Either way, the chef honors Ukrainian, grandma heritage through his menu | Chicago News


Johnny Clark, chef and owner of the Chicago restaurant with whatuses her culinary skills to bring Ukrainian culture to life.

At the same time, it raises awareness of the current devastation facing the country.

“My grandmother’s house is being destroyed, and that has affected me personally, and I just wanted to do something right now,” Clark said.

It was then that he decided to create a Ukrainian-inspired four-course meal. He focuses on dishes that bring back memories of his late grandmother.

“A cool story my grandma told me was that one of her favorite foods was head cheese,” Clark said. “Which is like a pig’s head where all the meat is separated and then reconstituted as gelatin.”

As the world watches hundreds of thousands of refugees flee Ukraine, Clark recalls his grandmother’s trip out of the country many years ago.

“She was afraid to talk about Russia in a negative way,” he said. “I grew up in Ohio, and she will tell me that she was afraid to speak out loud about the Soviet Union. They took her father away in the middle of the night and they never saw him again.

His culinary effort also revives family memories.

“Every Christmas, my grandmother made deviled eggs. I don’t know if it’s a Ukrainian thing, but I’m sure it is,” Clark said. “She was bringing this big round tray that had all the deviled eggs in place.”

Diners flock to the restaurant at 3472 N. Elston Ave. show solidarity.

“I’m actually from a country bordering Ukraine, so I bought this and wanted to wear it today to show my support,” Michaela Karim said.
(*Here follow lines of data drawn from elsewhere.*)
(** The state after an entry was added, with or without a restart. *)
Lemma built_snoc o kvs es ris b k v shared restart counter :
  built o kvs es ris b ->
  follows (last_key_ b) (mkEntry shared k v) ->
  (restart = true -> shared = 0%nat /\ es <> []) -> 0 <= counter < block_restart_interval o ->
  built o (kvs ++ [(k, v)]) (es ++ [mkEntry shared k v]) (if restart then ris ++ [length es] else ris)
    (mkBuilder (buf es ++ enc (mkEntry shared k v))
       (if restart then bb_restarts_ b ++ [Z.of_nat (length (buf es))] else bb_restarts_ b) (counter + 1) false k).
Proof.
  intros B Hf Hr Hcnt. pose proof (bu_first _ _ _ _ _ B) as Hfirst. pose proof (bu_number _ _ _ _ _ B) as Hnum.
  assert (forall r i, ris !! r = Some i -> (i <= length es)%nat) as Hle.
  { intros r i Hi. destruct (bu_restart _ _ _ _ _ B r i Hi) as [[| ->] _]; lia. }
  assert (off (es ++ [mkEntry shared k v]) <$> ris = off es <$> ris) as Hoff.
  { apply list_fmap_ext. intros r i Hi. apply off_app. by eapply Hle. }
  assert (forall r i e, ris !! r = Some i -> (es ++ [mkEntry shared k v]) !! i = Some e -> e_shared e = 0%nat) as Hsh.
  { intros r i e Hi He. destruct (bu_restart _ _ _ _ _ B r i Hi) as [Hor H0].
    destruct (decide (i < length es)%nat) as [Hlt|]; [rewrite lookup_app_l in He by done; eauto|].
    destruct Hor as [| ->]; [lia|]. destruct es as [|x es']; [|simpl in *; lia]. simpl in He. simplify_eq. simpl.
    destruct Hf as (Hf & _). rewrite (bu_last _ _ _ _ _ B) in Hf. simpl in Hf. lia. }
  split; simpl.
  - rewrite fmap_app, (bu_kvs _ _ _ _ _ B). done.
  - by rewrite buf_app, buf_cons, app_nil_r.
  - rewrite (bu_restarts _ _ _ _ _ B). destruct restart; [|done]. rewrite fmap_app, Hoff. simpl.
    rewrite off_app, off_all by done. done.
  - lia.
  - intros E. by apply app_eq_nil in E as [_ ?].
  - done.
  - by rewrite last_snoc.
  - apply chained_snoc; [apply B|]. rewrite <- (bu_last _ _ _ _ _ B). done.
  - destruct restart; [|done]. rewrite lookup_app_l; [done|]. eauto using lookup_lt_Some.
  - intros r Hr0. destruct restart; [|by eapply bu_zero].
    apply lookup_app_Some in Hr0 as [|[Hge Hr0]]; [by eapply bu_zero|].
    apply list_lookup_singleton_Some in Hr0 as [_ Hr0]. destruct (Hr eq_refl) as [_ Hne]. destruct es; done.
  - intros r i Hi. rewrite length_app. simpl. destruct restart; [|split; [apply Hle in Hi; lia|eauto]].
    apply lookup_app_Some in Hi as [Hi|[Hge Hi]]; [split; [apply Hle in Hi; lia|eauto]|].
    apply list_lookup_singleton_Some in Hi as [_ <-]. split; [lia|]. intros e He.
    rewrite list_lookup_middle in He by done. simplify_eq. by apply Hr.
  - destruct restart; rewrite ?length_app; simpl; lia.
  - rewrite buf_app, buf_cons, block_bound_app, !length_app. pose proof (bu_size _ _ _ _ _ B). simpl.
    pose proof (length_enc (mkEntry shared k v)) as Hl. destruct Hf as (_ & _ & Hf). simpl in *. lia.
Qed.

Section building.
Context (o : Options) (dom : bytes -> Prop) {Hc : ComparatorOk (comparator o) dom}.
Another client, who only gave his name as Matt for fear of putting his family at risk, shares the importance of preserving his culture, now more than ever.

“I have always loved my heritage. I’ve always been proud, but I’ve never been more proud than now. I am especially proud of President Zelenskky, who has become such a hero,” the Rogers Park resident said.

A portion of the sales will go directly to a nonprofit organization working to help Ukrainians, Clark said.

“We’re here in spirit and we’re ‘razom,’ which means together,” Clark said.

Clark says creating the menu helped him navigate the painful events affecting his people.

“I’m very proud to be Ukrainian, but it just hurts and I don’t even know if I can still go,” he said.

He hopes the food will resonate with his customers.

“These are flavors of Ukraine, but there’s also a personal expression there,” he said. “I always try to be creative with food, and it’s not traditional but inspired by Ukrainian recipes.”

The first Ukrainian-inspired menu was such a hit that Clark plans to create another one this week.